Problem: Beginning with the first line of the data below, reproduce every line unchanged, ending with the line that holds "mkSearch None (sr_confidence".

Start of Block

(* ===== verification/PatchApply.v ===== *)
(** * Applying hunks to a text (edit/modes/patch.ts)

    Where each hunk goes -- by its context, its line number and its lines -- the
    replacements that follow, and the text they give.  Errors carry no message text;
    a warning keeps its line and its score. *)

From Stdlib Require Import QArith.
From S2P Require Import Prelude JsText TextNormalize Indentation Levenshtein FuzzyMatch DiffHunks PatchIndent PatchVariants.

Local Open Scope nat_scope.

Record Replacement := mkReplacement {
  rp_startIndex : nat;
  rp_oldLen : nat;
  rp_newLines : list jsstring
}.

(** The line and the score of a dominant match. *)
Record PatchWarning := mkWarning { pw_line : nat; pw_confidence : Q }.

Inductive HunkApplyError :=
| LineHintOutOfRange (line : N)
| InsertionHintOutOfRange (line : N)
| ContextAmbiguous (matches : nat)
| ContextNotFound
| TextAmbiguous (matches : nat)
| LinesNotFound
| TwoOccurrences (first second : nat)
| OverlappingHunks (first second : nat)
| OccurrencesFound (count : nat)
| FuzzyMatchesFound (count : nat)
| NoCloseMatch (closest : option nat).

(** ** Places *)

(** More than one match was counted. *)
Definition many (r : SequenceSearchResult) : bool := (1 <? default 0 (sr_matchCount r))%nat.

Definition found (r : SequenceSearchResult) : bool := match sr_index r with Some _ => true | None => false end.

(** [{ ...r, matchCount: 1, matchIndices: [r.index] }] *)
Definition settled (r : SequenceSearchResult) : SequenceSearchResult :=
  mkSearch (sr_index r) (sr_confidence r) (Some 1)
    (match sr_index r with Some i => Some [i] | None => sr_matchIndices r end) (sr_strategy r).

(** The result without its place. *)
Definition unplaced (r : SequenceSearchResult) : SequenceSearchResult :=
  mkSearch None (sr_confidence r) (sr_matchCount r) (sr_matchIndices r) (sr_strategy r).

Definition findContextRelativeMatch (lines : list jsstring) (patternLine : jsstring) (contextIndex : nat)
    (preferSecondForwardMatch : bool) : option nat :=
  let same i := bool_decide (trim (line_at lines i) = trim patternLine) in
  let forwardMatches := List.filter same (seq (S contextIndex) (length lines - S contextIndex)) in
  match forwardMatches with
  | first :: second :: _ => Some (if preferSecondForwardMatch then second else first)
  | [first] => Some first
  | [] => last (List.filter same (seq 0 contextIndex))
  end.

Definition AMBIGUITY_HINT_WINDOW : nat := 200.

Definition chooseHintedMatch (matchIndices : option (list nat)) (hintIndex : option nat) (window : nat) : option nat :=
  match matchIndices, hintIndex with
  | Some indices, Some hint =>
      match List.filter (fun i => (i - hint <=? window)%nat && (hint - i <=? window)%nat) indices with
      | [i] => Some i
      | _ => None
      end
  | _, _ => None
  end.

Definition getHunkHintIndex (hunk : DiffHunk) (currentIndex : nat) : option nat :=
  match dh_oldStartLine hunk with
  | None => None
  | Some n => let hintIndex := N.to_nat n - 1 in if (currentIndex <=? hintIndex)%nat then Some hintIndex else None
  end.

Section search.
Context `{FuzzyEnv}.

(** The result from the line hint on, when there is one. *)
Definition from_hint (lines : list jsstring) (context : jsstring) (lineHint : option N) (atLeast : nat) (allowFuzzy : bool) :
    option SequenceSearchResult :=
  match lineHint with
  | None => None
  | Some n =>
      let hintStart := N.to_nat n - 1 in
      if (atLeast <=? hintStart)%nat then
        let hintedResult := findContextLine lines context hintStart allowFuzzy in
        if found hintedResult then Some (settled hintedResult) else None
      else None
  end.

(** The loop over contexts on lines of their own. *)
Fixpoint nested_context (lines parts : list jsstring) (currentStart : nat) (lineHint : option N) (allowFuzzy : bool) :
    SequenceSearchResult :=
  match parts with
  | [] => not_found 0
  | part :: rest =>
      let isLast := match rest with [] => true | _ => false end in
      let result := findContextLine lines part currentStart allowFuzzy in
      let hinted := if isLast then from_hint lines part lineHint currentStart allowFuzzy else None in
      if many result then default (unplaced result) hinted
      else match sr_index result with
           | None => default (not_found (sr_confidence result)) hinted
           | Some i => if isLast then result else nested_context lines rest (S i) lineHint allowFuzzy
           end
  end.
Lemma context_passes_in lines context start allowFuzzy r : context_passes lines context start allowFuzzy = inl r -> in_file lines r.
Proof.
  unfold context_passes. cbv zeta. intros Hr.
  destruct (first_some [_; _; _]) as [r'|] eqn:E1.
  { injection Hr as <-. apply first_some_spec in E1.
    repeat (apply elem_of_cons in E1 as [E1|E1]; [symmetry in E1; by eapply ambiguous_in|]). by apply not_elem_of_nil in E1. }
  destruct (negb allowFuzzy); [injection Hr as <-; apply not_found_in|].
  destruct (first_some [_; _]) as [r'|] eqn:E2.
  { injection Hr as <-. apply first_some_spec in E2. apply elem_of_cons in E2 as [E2|E2]; [|apply elem_of_cons in E2 as [E2|E2]].
    - destruct (bool_decide _); [done|]. symmetry in E2. by eapply ambiguous_in.
    - symmetry in E2. by eapply substring_in.
    - by apply not_elem_of_nil in E2. }
  pose proof (context_score_in lines (normalizeForFuzzy context) (seq start (length lines - start)) (None, 0%Q, [])) as Hs.
  destruct (fold_left _ _ _) as [[bestIndex bestScore] matches]. cbn [fst] in Hs.
  destruct bestIndex as [i|]; [|done]. destruct (Qle_bool _ _); [|done]. injection Hr as <-. intros j [= <-].
  apply Hs; [intros; by eapply indices_in|done|done].
Qed.

Lemma context_plain_in lines context start allowFuzzy : in_file lines (findContextLine_plain lines context start allowFuzzy).
Proof.
  unfold findContextLine_plain. destruct (context_passes _ _ _ _) eqn:E; [by eapply context_passes_in|apply not_found_in].
Qed.

Lemma context_line_in lines context start allowFuzzy : in_file lines (findContextLine lines context start allowFuzzy).
Proof.
  unfold findContextLine. destruct (context_passes _ _ _ _) eqn:E; [by eapply context_passes_in|]. cbv zeta.
  destruct (ends_with _ _); [|apply not_found_in]. destruct (_ || _); apply context_plain_in.
Qed.

Lemma from_hint_in lines context lineHint atLeast allowFuzzy r :
  from_hint lines context lineHint atLeast allowFuzzy = Some r -> in_file lines r.
Proof.
  unfold from_hint. destruct lineHint as [n|]; [|done]. cbv zeta. destruct (_ <=? _); [|done]. destruct (found _); [|done].
  intros [= <-]. apply settled_in, context_line_in.
Qed.
(** C9: A patch that is applied to a text changes nothing but the places it finds, and every hunk has
    its place.  A single hunk with nothing to place it by replaces one piece of the text by its new
    lines, indented like the text found there; if the old lines occur as they stand, or
    fuzzy matching is off, that piece is their only occurrence and the new lines are put in as written.
    Otherwise the hunks are applied by lines: each hunk, in one of its forms (itself,
    without a trailing empty line, or a reduced variant), goes to a range of the length of
    its old lines inside the file, and the range gets its new lines up to white space at
    their ends, unless they are the old ones; with fuzzy matching off the lines of the range read like
    the old lines, up to white space at their ends, comment marks or the Unicode form; a pure
    addition without context goes before the line of its number, or to the end.  The ranges do not overlap,
    the new text is the old one with exactly them replaced, and ends in a newline if the
    old one did.  Lines have no line breaks; with fuzzy matching on the native scorers agree with
    the ones of the source and no old line is of white space only: such a line may be found past
    the end of the file. *)
Theorem patch_replaces_ranges content hunks threshold allowFuzzy out warnings :
  Forall (hunk_ok (line_ok allowFuzzy)) hunks -> (allowFuzzy = true -> native_agrees) ->
  applyHunksToContent content hunks threshold allowFuzzy = inr (out, warnings) ->
  (exists hunk pre found post, hunks = [hunk] /\ is_simple_replace hunk = true /\
     let text := normalizeToLF content in
     let old := normalizeToLF (join [LF] (dh_oldLines hunk)) in
     let new := join [LF] (dh_newLines hunk) in
     text = pre ++ found ++ post
     /\ out = applyTrailingNewlinePolicy (pre ++ adjustIndentation old found new ++ post) (ends_in_newline content)
     /\ (allowFuzzy = false \/ is_Some (indexOf old text) ->
           found = old /\ count_occurrences old 0 text <= 1
           /\ out = applyTrailingNewlinePolicy (pre ++ new ++ post) (ends_in_newline content)))
  \/ (exists rs per, in_order 0 rs (length (file_lines content)) /\ rs ≡ₚ omap id per
       /\ Forall2 (hunk_outcome (file_lines content) (fits_in (file_lines content) allowFuzzy)) hunks per
       /\ out = file_text (ends_in_newline content) (patched 0 (file_lines content) rs)).
Proof.
  intros Hok Hn. unfold applyHunksToContent. destruct hunks as [|hunk [|]]; [right; by eapply lines_replaced| |right; by eapply lines_replaced].
  destruct (is_simple_replace hunk) eqn:Es; [|right; by eapply lines_replaced].
  destruct (applyCharacterMatch _ _ _ _) as [e|[c w]] eqn:Ec; [done|]. intros [= <- _]. left.
  apply character_replaces in Ec as (pre & found & post & Ht & Ho & Hx); [|done]. exists hunk, pre, found, post. cbv zeta.
  split; [done|]. split; [done|]. split; [done|]. split; [by rewrite Ho|]. intros H'. destruct (Hx H') as (? & ? & ->). done.
Qed.

(** ** Hunks that occur as they stand *)

(** A hunk placed by its lines alone, context lines among them. *)
Definition plain_hunk (hunk : DiffHunk) : Prop :=
  dh_changeContext hunk = None /\ dh_hasContextLines hunk = true /\ dh_isEndOfFile hunk = false /\ dh_oldLines hunk <> []
  /\ below_one (dh_oldStartLine hunk) = false /\ below_one (dh_newStartLine hunk) = false.

(** [exact_plan lines i hunks out]: each hunk's old lines occur exactly, first at or after
    the end of the one before; [out] is what is left from line [i] on. *)
Inductive exact_plan (lines : list jsstring) : nat -> list DiffHunk -> list jsstring -> Prop :=
| exact_done i : i <= length lines -> exact_plan lines i [] (drop i lines)
| exact_next i k hunk rest out :
    plain_hunk hunk -> i <= k -> matchesAt lines (dh_oldLines hunk) k text_eqb = true ->
    (forall j, i <= j < k -> matchesAt lines (dh_oldLines hunk) j text_eqb = false) ->
    exact_plan lines (k + length (dh_oldLines hunk)) rest out ->
    exact_plan lines i (hunk :: rest) (take (k - i) (drop i lines) ++ dh_newLines hunk ++ out).

Lemma matches_take lines pattern k : matchesAt lines pattern k text_eqb = true -> take (length pattern) (drop k lines) = pattern.
Proof.
  unfold matchesAt. generalize (drop k lines). clear lines k. induction pattern as [|p pattern IH]; intros [|l ls]; [done|done|done|].
  cbn [matches_from length]. intros [->%bool_decide_eq_true Hm]%andb_prop. cbn [take firstn]. f_equal. by apply IH.
Qed.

End of Block

Exercise response:
(* ===== verification/PatchApply.v ===== *)
(** * Applying hunks to a text (edit/modes/patch.ts)

    Where each hunk goes -- by its context, its line number and its lines -- the
    replacements that follow, and the text they give.  Errors carry no message text;
    a warning keeps its line and its score. *)

From Stdlib Require Import QArith.
From S2P Require Import Prelude JsText TextNormalize Indentation Levenshtein FuzzyMatch DiffHunks PatchIndent PatchVariants.

Local Open Scope nat_scope.

Record Replacement := mkReplacement {
  rp_startIndex : nat;
  rp_oldLen : nat;
  rp_newLines : list jsstring
}.

(** The line and the score of a dominant match. *)
Record PatchWarning := mkWarning { pw_line : nat; pw_confidence : Q }.

Inductive HunkApplyError :=
| LineHintOutOfRange (line : N)
| InsertionHintOutOfRange (line : N)
| ContextAmbiguous (matches : nat)
| ContextNotFound
| TextAmbiguous (matches : nat)
| LinesNotFound
| TwoOccurrences (first second : nat)
| OverlappingHunks (first second : nat)
| OccurrencesFound (count : nat)
| FuzzyMatchesFound (count : nat)
| NoCloseMatch (closest : option nat).

(** ** Places *)

(** More than one match was counted. *)
Definition many (r : SequenceSearchResult) : bool := (1 <? default 0 (sr_matchCount r))%nat.

Definition found (r : SequenceSearchResult) : bool := match sr_index r with Some _ => true | None => false end.

(** [{ ...r, matchCount: 1, matchIndices: [r.index] }] *)
Definition settled (r : SequenceSearchResult) : SequenceSearchResult :=
  mkSearch (sr_index r) (sr_confidence r) (Some 1)
    (match sr_index r with Some i => Some [i] | None => sr_matchIndices r end) (sr_strategy r).

(** The result without its place. *)
Definition unplaced (r : SequenceSearchResult) : SequenceSearchResult :=
  mkSearch None (sr_confidence r) (sr_matchCount r) (sr_matchIndices r) (sr_strategy r).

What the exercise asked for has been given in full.